He stood looking after her as she walked away; his hands in his pockets, a flush on his handsome face. How her coming had glorified and transformed the place! No womanish nonsense, too, about this going of his!--though she knew well that it meant fighting. Only a kindling of the eyes--a few questions as practical as they were eager--and then that fluttering of the soft breath which he had noticed as she bent over his mother.

But she was not for him! Thus it is that women--the noblest and the dearest--throw themselves away. She, with all the right and proper feelings of an Englishwoman, to mate with this plausible Radical and Little Englander! Hugh kicked the stones of the gravel savagely to right and left as he walked back to the house--in a black temper with his poverty and Diana's foolishness.

But was she really in love? "Why then so pale, fond lover?" He found a kind of angry comfort in the remembrance of her drooping looks. They were no credit to Marsham, anyway.

Meanwhile Diana walked home, lingering by the way in two or three cottages.

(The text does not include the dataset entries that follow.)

(** * JSON checker primitives of the Spyglass json package

    A shallow embedding of [object], [record], [opt], [deprecated],
    [dispatch], [pick], [when], [extract] and [having]
    (packages/json/src/checker/primitives/object.ts) together with the
    properties of these combinators that the design document states.

    Conventions of the embedding.

    - A JavaScript object used as a record ([CheckerRecord], the case tables)
      is the list of its own properties in the order [Object.keys]
      enumerates them.
    - A checker is an [async] function whose body contains no [await]: the
      whole body has run when the call returns.  A checker is therefore a
      function from the node and the context to the node with its slots
      rewritten, the captured schema state and the diagnostics handed to
      [ctx.err], in order of the calls to [report].
    - The record objects that [pick] rewrites live in a heap of record
      objects addressed by reference. *)

From stdpp Require Import base option strings list gmap.
From Stdlib Require Import ZArith Lia Permutation Sorted.

Local Open Scope string_scope.
Local Open Scope Z_scope.

Set Warnings "-register-all".

(** ** Ranges, diagnostics and the locale functions *)

(** Modelled from the spec: [Range] of the core package, a pair of integer
    offsets; [Range.create] with a single offset is the empty range there. *)
Module Range.
Record t : Type := { start : Z; end_ : Z }.

Definition create (start : Z) (end_ : option Z) : t :=
  {| start := start; end_ := default start end_ |}.
End Range.

(** Modelled from the spec: the severities of the diagnostic sink. *)
Module ErrorSeverity.
Inductive t : Type := Hint | Information | Warning | Error.
End ErrorSeverity.

(** The optional fourth argument of [report]: [{ deprecated: true }]. *)
Record LanguageErrorInfo : Type := { info_deprecated : bool }.

Record LanguageError : Type := {
  message : string;
  range : Range.t;
  severity : ErrorSeverity.t;
  info : option LanguageErrorInfo;
}.

(** Modelled from the spec: [ErrorReporter.report(message, anchor,
    severity?, tags?)]; the anchor is a range or a node, of which the range
    is kept, and the default severity is Error.  The function builds the
    diagnostic that [report] appends to the sink. *)
Definition report (message : string) (anchor : Range.t)
    (severity : option ErrorSeverity.t) (info : option LanguageErrorInfo)
  : LanguageError :=
  {| message := message;
     range := anchor;
     severity := default ErrorSeverity.Error severity;
     info := info |}.

(** The rest arguments of [localize(key, ...params)]: the calls of this
    module pass a string or an array of strings. *)
Inductive LocaleParam : Type :=
| ParamText (text : string)
| ParamList (items : list string).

She was shyly beginning to make friends with the people. An old road-mender kept her listening while he told her how a Tallyn keeper had peppered him in the eye, ten years before, as he was crossing Barrow Common at dusk. One eye had been taken out, and the other was almost useless; there he sat, blind, and cheerfully telling the tale--"Muster Marsham--Muster Henry Marsham--had been verra kind--ten shillin' a week, and an odd job now and then. I do suffer terr'ble, miss, at times--but ther's noa good in grumblin'--is there?"

Next door, in a straggling line of cottages, she found a gentle, chattering widow whose husband had been drowned in the brew-house at Beechcote twenty years before, drowned in the big vat!--before any one had heard a cry or a sound. The widow was proud of so exceptional a tragedy; eager to tell the tale. How had she lived since? Oh, a bit here and a bit there. And, of late, half a crown from the parish.

Last of all, in a cottage midway between the village and Beechcote, she paused to see a jolly middle-aged woman, with a humorous eye and a stream of conversation--held prisoner by an incurable disease. She was absolutely alone in the world. Nobody knew what she had to live on. But she could always find a crust for some one more destitute than herself, and she ranked high among the wits of the village. To Diana she talked of her predecessors--the Vavasours--whose feudal presence seemed to be still brooding over the village. With little chuckles of laughter, she gave instance after instance of the tyranny with which they had lorded it over the country-side in early Victorian days: how the "Madam Vavasour" of those days had pulled the feathers from the village-girls' hats, and turned a family who had offended her, with all their belongings, out into the village street. But when Diana rejoiced that such days were done, the old woman gave a tolerant: "Noa--noa! They were none so bad--were t' Vavasours. Only they war no good at heirin."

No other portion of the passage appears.